Parkinson’s disease (PD) is one of the most common neurodegenerative diseases characterized with a gradual loss of midbrain substantia nigra (SN) dopamine (DA) neurons. An excessive evidence demonstrated that microglia-mediated inflammation might be involved in the pathogenesis of PD. Thus, inhibition of neuroinflammation might possess a promising potential for PD treatment. Icariin (ICA), a single active component extracted from the Herba Epimedii, presents amounts of pharmacological properties, such as anti-inflammation, anti-oxidant, and anti-aging. Recent studies show ICA produced neuroprotection against brain dysfunction. However, the mechanisms underlying ICA-exerted neuroprotection are fully illuminated. In the present study, two different neurotoxins of 6-hydroxydopamine (6-OHDA) and lipopolysaccharide (LPS)-induced rat midbrain DA neuronal damage were applied to investigate the neuroprotective effects of ICA. In addition, primary rat midbrain neuron-glia co-cultures were performed to explore the mechanisms underlying ICA-mediated DA neuroprotection. In vitro data showed that ICA protected DA neurons from LPS/6-OHDA-induced DA neuronal damage and inhibited microglia activation and pro-inflammatory factors production via the suppression of nuclear factor-κB (NF-κB) pathway activation.
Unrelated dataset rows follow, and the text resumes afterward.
Definition demo_qs (p : place) : list Z := match p with Ready => [2000] | Waiters _ => [] end.
Lemma demo_sched : sched_inv all_live 2000 demo_boot demo_qs.
Proof.
  destruct (thread_init_run 1000 2000 all_live demo_s0 0 0 0 0) as (s & E & _ & _ & Hi); [lia..|].
  unfold demo_boot. rewrite E. exact Hi.
Qed.
Lemma demo_t1_run : timer_init demo_t0 = Ok (tt, demo_t1).
Proof. unfold demo_t1. apply tfinal_ok. vm_compute. reflexivity. Qed.
Lemma demo_t2_run : alarm_sleep 4 5000 300000 demo_t1 = Ok (Some false, demo_t2).
Proof. unfold demo_t2. apply tfinal_ok. vm_compute. reflexivity. Qed.
Lemma demo_t1_asleep : asleep demo_t1 [].
Proof. constructor; [reflexivity|constructor|constructor]. Qed.
Lemma demo_t1_thr : tthr demo_t1 = demo_boot.
Proof. reflexivity. Qed.

Lemma demo_timer_run :
  steps (tstep 1000 2000 all_live 4) demo_t1 (with_mtime 400000 demo_t2).
Proof.
  eapply steps_cons; [apply (t_sleep _ _ _ _ 5000 300000 (Some false) demo_t1 demo_t2)|].
  - split; [done|]. intros l [Hc _ _]. destruct l as [|x l]; [split; [apply not_elem_of_nil|simpl; lia]|].
    destruct Hc as (E & H0 & _). by rewrite <- E in H0.
  - done.
  - vm_compute. discriminate.
  - exact demo_t2_run.
  - apply steps_one, t_time. vm_compute. discriminate.
Qed.

Lemma alarm_sleep_inserts_witness :
  exists s', alarm_sleep 4 5000 300000 demo_t1 = Ok (Some false, s') /\ asleep s' [5000] /\
    twake (alarms s' 5000) = 300000.
Proof.
  destruct (alarm_sleep_inserts 4 all_live 2000 demo_t1 [] demo_qs 5000 300000 demo_t1_asleep)
    as (r & s' & E & _ & _ & Ht & Hc).
  - discriminate.
  - apply not_elem_of_nil.
  - simpl. lia.
  - rewrite demo_t1_thr. exact demo_sched.
  - exact I.
  - vm_compute. discriminate.
  - destruct (decide _) as [Hlt|_]; [vm_compute in Hlt; discriminate|]. destruct Hc as (-> & Ha & _).
    exists s'. split; [exact E|]. split; [exact Ha|]. rewrite (Ht 5000). reflexivity.
Defined.

Lemma timer_intr_wakes_due_witness :
  exists s', timer_intr_handler 4 (with_mtime 400000 demo_t1) = Ok (tt, s') /\ asleep s' [] /\
    mtcmp s' = 200000.
Proof.
  destruct (timer_intr_wakes_due 4 all_live 2000 (with_mtime 400000 demo_t1) [] demo_qs) as (s' & E & Ha & _ & Hn & Hm & _).
  - constructor; [reflexivity|constructor|constructor].
  - constructor.
  - simpl. lia.
  - exact demo_sched.
  - exists s'. split; [exact E|]. split; [exact Ha|]. rewrite Hm, Hn. reflexivity.
Defined.

#[local] Opaque demo_t1 demo_t2.

Lemma ioterm_getsn_spec_witness :
  exists buf' iot', ioterm_getsn tape_ops 10 2 [9; 9; 9; 9] 4
      (ioterm_init (mkTape [97; 98; 8; 99; 13; 10] [])) = Ok (Some buf', iot') /\
    cstr buf' = [97; 99].
Proof.
  destruct (ioterm_getsn_spec tape_ops t_in t_out (fun _ => True)
    (ioterm_init (mkTape [97; 98; 8; 99; 13; 10] [])) 10 2 [9; 9; 9; 9] [97; 98; 8; 99] [10] 4 13 I
    eq_refl eq_refl (or_introl eq_refl)) as (buf' & iot' & E & Ec & _).
  - repeat constructor; (lia || discriminate).
  - simpl. lia.
  - lia.
  - simpl. lia.
  - lia.
  - exists buf', iot'. exact (conj E Ec).
Defined.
In animal results, ICA significantly reduced microglia activation and significantly attenuated LPS/6-OHDA-induced DA neuronal loss and subsequent animal behavior changes. Together, ICA could protect DA neurons against LPS- and 6-OHDA-induced neurotoxicity both in vivo and in vitro. These actions might be closely associated with the inhibition of microglia-mediated neuroinflammation.